Behind the Page
Ysenda Maxtone Graham, The Real Mrs Miniver
The exemplary middle-class housewife Mrs Miniver, whose doings first appeared on the Court pages of The Times, was said by Winston Churchill to have done more for the Allied cause in the Second World War than a flotilla of battleships. Everyone assumed that Mrs Miniver was a portrait of her creator, Jan Struther, but the reality was very different. Ysenda, Jan’s granddaughter, draws a vivid portrait of this fascinating and contradictory woman whose own creation ultimately forced her to lead a painful double life.
Jennie Erdal, Ghosting
‘A large sapphire on the lapel of a bold striped suit, a vivid silk tie so bright that it dazzles . . . on his fingers a collection of jewels . . .’ – this is the man Jennie Erdal calls ‘Tiger’, the flamboyant figure at the centre of Ghosting, the strange and gripping story of the twenty years in which she became his ghost writer. Erdal created a whole literary oeuvre in his name, and even turned his ludicrous plot ideas and sexual fantasies into novels which were seriously and admiringly reviewed.

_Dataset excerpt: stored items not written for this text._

(** What a client keeps to: it names live mappings and contexts, asks for free
    ranges, gives back only references it holds ([own]), and writes to
    borrowed ALLOC mappings of the kernel context. *)
Definition valid_op (s : pman_state) (own : nat -> nat) (o : pman_op) : Prop :=
  match o with
  | PmNewContext c => pm_contexts s !! c = None
  | PmAddAlloc c _ vaddr sz => 0 < sz <= 2 ^ 48 /\ exists x, pm_contexts s !! c = Some x /\ range_request x (vaddr =? 0) vaddr sz
  | PmAddMap c prot vaddr _ sz => 0 < sz <= 2 ^ 48 /\ exists x, pm_contexts s !! c = Some x /\
      range_request x ((vaddr =? 0) && negb (has_prot prot PMAN_PROT_VRESERVE)) vaddr sz
  | PmAddBorrowed c _ l vaddr | PmAddShared c _ l vaddr => exists x y, pm_contexts s !! c = Some x /\ pm_maps s !! l = Some y /\
      range_request x (vaddr =? 0) vaddr (m_size_pages y * PAGE_SIZE)
  | PmUnmap m => exists y, pm_maps s !! m = Some y /\ (is_Some (lender_of y) \/ own m <> 0%nat)
  | PmPrepareWrite m => exists y, pm_maps s !! m = Some y /\ forall r l, m_type y = PMAN_MAPPING_BORROWED r l ->
      m_vaddr y <> 0 /\ exists z k fr ms x0, pm_maps s !! r = Some z /\ m_type z = PMAN_MAPPING_ALLOC k fr ms /\ m_context z = 0%nat /\
        pm_contexts s !! 0%nat = Some x0
  end.
(** The references the client holds afterwards. *)
Definition owns (s : pman_state) (own : nat -> nat) (o : pman_op) (res : option nat) : nat -> nat :=
  match o, res with
  | PmAddAlloc _ _ _ _, Some m | PmAddMap _ _ _ _ _, Some m => own_set own m 1
  | PmUnmap m, _ =>
      match pm_maps s !! m with
      | Some y => match lender_of y with Some _ => own | None => own_set own m (pred (own m)) end
      | None => own
      end
  | _, _ => own
  end.

Inductive session : pman_state -> (nat -> nat) -> list pman_op -> pman_state -> (nat -> nat) -> Prop :=
  | session_nil s own : session s own [] s own
  | session_step s own o os res s1 s2 own2 : valid_op s own o -> run_op o s = Done (res, s1) ->
      session s1 (owns s own o res) os s2 own2 -> session s own (o :: os) s2 own2.

Lemma prepare_write_spec s own m y r z k fr ms mz x0 : pman_inv s own ∅ -> pm_maps s !! m = Some y -> m_type y = PMAN_MAPPING_BORROWED r ms ->
  pm_maps s !! r = Some z -> m_type z = PMAN_MAPPING_ALLOC k fr mz -> m_vaddr y <> 0 -> m_context z = 0%nat ->
  pm_contexts s !! 0%nat = Some x0 ->
  (exists w, pman_context_prepare_write m s = Stop w) \/
  exists u s', pman_context_prepare_write m s = Done ((u, true), s') /\ pman_inv s' own ∅ /\ writable_copy s s' m u y.
Proof.
  intros. destruct (decide (k = 1)) as [->|Hk]; [by eapply prepare_write_single|by eapply prepare_write_multi].
Qed.

(** The root of a mapping, and its references. *)
Lemma live_root s own m y : pman_inv s own ∅ -> pm_maps s !! m = Some y ->
  exists z fr k, pm_maps s !! root_of m y = Some z /\ frames_of z = Some fr /\ refs_of z = Some k /\ lender_of z = None.
Proof.
  intros Hinv Hm. destruct (pi_shows _ _ _ Hinv m y Hm (not_elem_of_empty _)) as (x & z & fr & _ & Hz & _ & Hf & _).
  destruct (proj2 (root_has_frames z)) as [k Hk]; [by eexists|]. exists z, fr, k. split_and!; [done|done|done|]. by apply root_no_lender; eexists.
Qed.

(** The operation ended in the state its specification names. *)
Local Ltac same_end E Hr := rewrite E in Hr; first [discriminate Hr | injection Hr; intros; subst; assumption].

Lemma run_op_inv s own o res s' : pman_inv s own ∅ -> valid_op s own o -> run_op o s = Done (res, s') -> pman_inv s' (owns s own o res) ∅.
Proof.
  intros Hinv Hv Hr. destruct o as [c|c prot va sz|c prot va pa sz|c prot l va|c prot l va|m|m]; cbn [run_op valid_op] in *.
  - apply bind_done_inv in Hr as (res1 & s1 & Hr & [= <- <-]). destruct (new_context_spec s own c Hinv Hv) as [[w E]|(s2 & E & Hi & _)]; same_end E Hr.
  - apply bind_done_inv in Hr as (res1 & s1 & Hr & [= <- <-]). destruct Hv as (Hsz & x & Hx & Hq).
    destruct (add_alloc_spec s own c x prot va sz Hinv Hx Hsz Hq) as [[w E]|(m & s2 & ? & ? & ? & E & Hi & _)]; same_end E Hr.
  - apply bind_done_inv in Hr as (res1 & s1 & Hr & [= <- <-]). destruct Hv as (Hsz & x & Hx & Hq).
    destruct (add_map_spec s own c x prot va pa sz Hinv Hx Hsz Hq) as [[w E]|(m & s2 & ? & ? & ? & E & Hi & _)]; same_end E Hr.
  - apply bind_done_inv in Hr as (res1 & s1 & Hr & [= <- <-]). destruct Hv as (x & y & Hx & Hy & Hq).
    destruct (live_root s own l y Hinv Hy) as (z & fr & k & Hz & Hf & _). rewrite add_borrowed_lent in Hr.
    destruct (add_lent_spec true s own c x prot l y z fr va Hinv Hx Hy Hz Hf Hq) as [[w E]|(m & s2 & ? & ? & ? & E & Hi & _)]; same_end E Hr.
  - apply bind_done_inv in Hr as (res1 & s1 & Hr & [= <- <-]). destruct Hv as (x & y & Hx & Hy & Hq).
    destruct (live_root s own l y Hinv Hy) as (z & fr & k & Hz & Hf & _). rewrite add_shared_lent in Hr.
    destruct (add_lent_spec false s own c x prot l y z fr va Hinv Hx Hy Hz Hf Hq) as [[w E]|(m & s2 & ? & ? & ? & E & Hi & _)]; same_end E Hr.
  - apply bind_done_inv in Hr as (res1 & s1 & Hr & [= <- <-]). destruct Hv as (y & Hy & Hown). cbn [owns]. rewrite Hy.
    destruct (live_root s own m y Hinv Hy) as (z & fr & k & Hz & Hf & Hk & Hl).
    destruct (lender_of y) as [r|] eqn:Hly.
    + unfold root_of in Hz. rewrite Hly in Hz. destruct (unmap_lent_done s own m y r z k Hinv Hy Hly Hz Hk) as (s2 & E & Hi & _). same_end E Hr.
    + unfold root_of in Hz. rewrite Hly in Hz. cbn in Hz. destruct Hown as [[? ?]|Hown]; [done|].
      destruct (unmap_root_done s own m z k Hinv Hz Hk Hown) as (s2 & E & Hi & _). same_end E Hr.
  - apply bind_done_inv in Hr as (res1 & s1 & Hr & [= <- <-]). destruct Hv as (y & Hy & Hq). cbn [owns].
    destruct (m_type y) as [| |r l| |] eqn:Hty.
    3:{ destruct (Hq r l eq_refl) as (Hnz & z & k & fr & ms & x0 & Hz & Htz & Hc & Hx0).
        destruct (prepare_write_spec s own m y r z k fr l ms x0 Hinv Hy Hty Hz Htz Hnz Hc Hx0) as [[w E]|(u & s2 & E & Hi & _)]; same_end E Hr. }
    all: unfold pman_context_prepare_write in Hr; rewrite (bind_done _ _ _ _ _ (get_mapping_done s m y Hy)), Hty in Hr; by injection Hr as _ <-.
Qed.

Lemma session_inv s own os s' own' : session s own os s' own' -> pman_inv s own ∅ -> pman_inv s' own' ∅.
Proof. induction 1 as [|s own o os res s1 s2 own2 Hv Hr _ IH]; intros Hinv; [done|]. apply IH. by eapply run_op_inv. Qed.

Definition pman_empty (t : T) (f : F) : pman_state := Pman ∅ ∅ t f ∅ 0.
Lemma empty_inv t f : pm_ok t -> pman_inv (pman_empty t f) (fun _ => 0%nat) ∅.
Proof. intros Hok. split; try done; intros; by rewrite lookup_empty in *. Qed.




(** ** Finding a mapping by address *)

Definition covers_addr (y : pman_mapping_t) (a : Z) : Prop := m_vaddr y <= a < m_vaddr y + m_size_pages y * PAGE_SIZE.

Lemma find_vaddr_spec s own l a : pman_inv s own ∅ -> (forall m, m ∈ l -> is_Some (pm_maps s !! m)) ->
  exists r, find_vaddr l a s = Done (r, s) /\
    match r with
    | Some m => exists y, m ∈ l /\ pm_maps s !! m = Some y /\ covers_addr y a
    | None => forall m y, m ∈ l -> pm_maps s !! m = Some y -> ~ covers_addr y a
    end.
Proof.
  intros Hinv. induction l as [|m l IH]; intros Hl; cbn [find_vaddr].
  { exists None. split; [done|]. intros m y Hm. by apply elem_of_nil in Hm. }
  destruct (Hl m) as [y Hy]; [set_solver|]. rewrite (bind_done _ _ _ _ _ (get_mapping_done s m y Hy)).
  pose proof (placed_range s own ∅ m y Hinv Hy) as (H0 & _ & H1 & H2).
  rewrite (u64_small (m_size_pages y * PAGE_SIZE)), u64_small by (unfold PAGE_SIZE in *; lia).
  destruct ((m_vaddr y <=? a) && (a <? m_vaddr y + m_size_pages y * PAGE_SIZE)) eqn:E.
  - exists (Some m). split; [done|]. exists y. split_and!; [set_solver|done|unfold covers_addr; lia].
  - destruct IH as (r & Er & Hr); [intros; apply Hl; set_solver|]. exists r. split; [done|]. destruct r as [m'|].
    + destruct Hr as (y' & ? & ?). exists y'. split; [set_solver|done].
    + intros m' y' [->|Hm']%elem_of_cons Hy'; [|by apply (Hr m' y')]. assert (y' = y) as -> by congruence. unfold covers_addr. lia.
Qed.

(** [pman_context_get_vaddr] finds the one mapping of the context that covers
    the address, and [NULL] exactly when there is none. *)
Theorem pman_context_get_vaddr_finds s own c x a (Hinv : pman_inv s own ∅) (Hc : pm_contexts s !! c = Some x) :
  exists r, pman_context_get_vaddr c a s = Done (r, s) /\
    match r with
    | Some m => exists y, pm_maps s !! m = Some y /\ m_context y = c /\ covers_addr y a /\
        forall m' y', pm_maps s !! m' = Some y' -> m_context y' = c -> covers_addr y' a -> m' = m
    | None => forall m y, pm_maps s !! m = Some y -> m_context y = c -> ~ covers_addr y a
    end.
Proof.
  assert (forall m, m ∈ c_list x <-> exists y, pm_maps s !! m = Some y /\ m_context y = c) as Hlist.
  { intros m. rewrite (pi_list _ _ _ Hinv c x m Hc). set_solver. }
  unfold pman_context_get_vaddr. rewrite (bind_done _ _ _ _ _ (get_context_done s c x Hc)).
  destruct (find_vaddr_spec s own (c_list x) a Hinv) as (r & E & Hr); [intros m (y & ? & _)%Hlist; by eexists|].
  exists r. split; [done|]. destruct r as [m|].
  - destruct Hr as (y & Hm & Hy & Ha). apply Hlist in Hm as (y' & Hy' & Hcy). assert (y' = y) as -> by congruence.
    exists y. split_and!; [done|done|done|]. intros m' y' Hm' Hcy' Ha'. destruct (decide (m' = m)) as [|Hne]; [done|]. exfalso.
    assert (forall k w, pm_maps s !! k = Some w -> covers_addr w a -> in_range (m_vaddr w) (m_size_pages w) a) as Hin.
    { intros k w Hk [Hw1 Hw2]. pose proof (placed_range s own ∅ k w Hinv Hk) as Hro.
      destruct (range_index_byte _ _ (a - m_vaddr w) Hro ltac:(lia)) as (_ & _ & Hi). by replace (m_vaddr w + (a - m_vaddr w)) with a in Hi by lia. }
    eapply (covers_apart s own ∅ m' m); [done|done|done|done|congruence|by eapply Hin|by eapply Hin].
  - intros m y Hm Hcy. apply (Hr m y); [|done]. apply Hlist. by exists y.
Qed.

(** ** Freeing a context that lends *)

Lemma drop_range_done s y x : pm_contexts s !! m_context y = Some x -> vr_ok (c_valloc x) ->
  vr_ranges (c_valloc x) !! m_vaddr y = Some (m_size_pages y) -> pm_ok (pm_tables s) -> pm_root (pm_tables s) (ta_vaddr (c_top x)) ->
  tiled (paging_of y) (m_vaddr y) (m_size_pages y) ->
  (forall a, in_range (m_vaddr y) (m_size_pages y) a -> walk s x a <> None) ->
  exists v t' f, drop_range y (paging_of y) s = Done (tt, with_tables_p t' (with_context (m_context y) (PmanContext (c_top x) v (c_list x)) s)) /\
    tables_to (pm_tables s) t' (ta_vaddr (c_top x)) f.
Proof.
  intros Hc Hv Hr Hok Hroot Ht Hw. pose proof (vr_range _ _ _ Hv Hr) as (_ & _ & _ & Hend).
  destruct (vr_release_ok _ _ _ Hv Hr) as (v & E & _). unfold drop_range.
  rewrite (bind_done _ _ _ _ _ (on_valloc_done _ _ s x _ v Hc E)).
  set (x1 := PmanContext (c_top x) v (c_list x)). set (s0 := with_context _ x1 s).
  assert (pm_contexts s0 !! m_context y = Some x1) as Hc1 by apply lookup_insert_eq.
  rewrite (bind_done _ _ _ _ _ (get_context_done s0 _ x1 Hc1)).
  destruct (vr_range _ _ _ Hv Hr) as (H0 & _).
  destruct (unmap_each_spec (paging_of y) (pm_tables s0) (ta_vaddr (c_top x1)) (m_vaddr y) (m_size_pages y) Hok Hroot Ht
    ltac:(unfold PAGE_SIZE in *; lia) Hw) as (t' & E' & Ht').
  exists v, t'. eexists. split; [by apply on_tables_done|exact Ht'].
Qed.

(** [unmap_all] on a context whose only mapping is the root [r] takes away
    reference after reference, those of the borrowers as well. *)
Lemma unmap_all_root s own c x r z fr : pman_inv s own ∅ -> pm_contexts s !! c = Some x -> c_list x = [r] ->
  pm_maps s !! r = Some z -> m_context z = c -> frames_of z = Some fr ->
  forall j z', same_but_refs z z' -> refs_of z' = Some (Z.of_nat (S j)) ->
  exists s', unmap_all (S (S j)) c (with_mapping r z' s) = Done (tt, s') /\ used s' = used s ∖ fr_owned fr /\
    pm_maps s' = delete r (pm_maps s) /\ forall d a, d <> c -> view s' d a = view s d a.
Proof.
  intros Hinv Hc Hl Hr Hcz Hf. induction j as [|j IH]; intros z' Hs Hk.
  all: cbn [unmap_all]; rewrite (bind_done _ _ _ _ _ (get_context_done (with_mapping r z' s) c x Hc)), Hl; unfold pman_context_unmap;
    rewrite bind_assoc, bind_get.
  all: destruct (set_refs_done (with_mapping r z' s) r z' _ (lookup_insert_eq _ _ _) Hk (size (pm_maps (with_mapping r z' s)))) as (w & Hw & Hkw & Ew).
  all: assert (with_mapping r w (with_mapping r z' s) = with_mapping r w s) as Eww by (unfold with_mapping; cbn; by rewrite insert_insert_eq).
  all: rewrite Eww in Ew; rewrite bind_assoc; unfold bind at 1; rewrite Ew; pose proof (same_but_refs_trans _ _ _ Hs Hw) as Hzw.
  2:{ rewrite (proj2 (Z.eqb_neq _ 0)) by lia. cbn [ret]. destruct (IH w Hzw) as (s' & E & H); [rewrite Hkw; f_equal; lia|]. exists s'. split; [|done].
      unfold ret, bind in E |- *. exact E. }
  change (Z.of_nat 1 - 1 =? 0) with true. cbv iota. pose proof Hs as (Sc & _ & Sv & Ss & Sf & Sg & _). rewrite Sc, Hcz.
  set (s0 := with_mapping r w s).
  rewrite (bind_done _ _ _ _ _ (unlist_done s0 c r x Hc)). set (s1 := unlisted c r x s0).
  set (x1 := PmanContext (c_top x) (c_valloc x) (remove_first (Nat.eqb r) (c_list x))).
  assert (pm_contexts s1 !! c = Some x1) as Hc1 by apply lookup_insert_eq.
  destruct (pi_placed _ _ _ Hinv r z Hr) as (x0 & Hx0 & Hrg & Ht & Hwk). rewrite Hcz in Hx0. assert (x0 = x) as -> by congruence.
  destruct (pi_context _ _ _ Hinv c x Hc) as (Hv & Hroot & _).
  edestruct (drop_range_done s1 z' x1) as (v & t' & g & E & Htt).
  1-7: rewrite ?Sc, ?Sv, ?Ss, ?Sg, ?Hcz; try done; apply (pi_tables _ _ _ Hinv).
  rewrite (bind_done _ _ _ _ _ E). rewrite Sc, Hcz, Sf, Hf. cbn [default].
  set (s2 := with_tables_p t' _). destruct (fa_free_ok (pm_frames s2) fr) as (f' & Ef & Hu).
  rewrite (bind_done _ _ _ _ _ (on_frames_done _ s2 _ _ Ef)). exists (without_mapping r (with_frames f' s2)).
  assert (forall s3 : pman_state, pm_contexts s3 !! c = Some (PmanContext (c_top x) v []) -> unmap_all 1 c s3 = Done (tt, s3)) as Hend.
  { intros s3 H3. cbn [unmap_all]. by rewrite (bind_done _ _ _ _ _ (get_context_done s3 c _ H3)). }
  split_and!.
  - change (unmap_all 1 c (without_mapping r (with_frames f' s2)) = Done (tt, without_mapping r (with_frames f' s2))). apply Hend.
    cbn. rewrite lookup_insert_eq. unfold x1. cbn. rewrite Hl. cbn. by rewrite Nat.eqb_refl.
  - exact Hu.
  - cbn. by rewrite delete_insert_eq.
  - intros d a Hd. unfold view. cbn. rewrite !lookup_insert_ne by done. destruct (pm_contexts s !! d) as [xd|] eqn:Hxd; [|done]. cbn. unfold walk. cbn.
    destruct (pi_context _ _ _ Hinv d xd Hxd) as (_ & Hrd & _). destruct Htt as [_ Htt]. destruct (Htt _ Hrd) as [_ ->].
    rewrite bool_decide_false; [done|]. intros Et. apply Hd. by eapply (pi_top _ _ _ Hinv).
Qed.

Ghosting is a wickedly funny book, but it is also a thoughtful look at deception and self-deception, and the masks that most of us wear.
Common Sense Dancing
She began life as the fictional heroine of a small newspaper column and went on, via American bestsellerdom and a celebrated wartime Hollywood movie, to have the kind of impact on world affairs that...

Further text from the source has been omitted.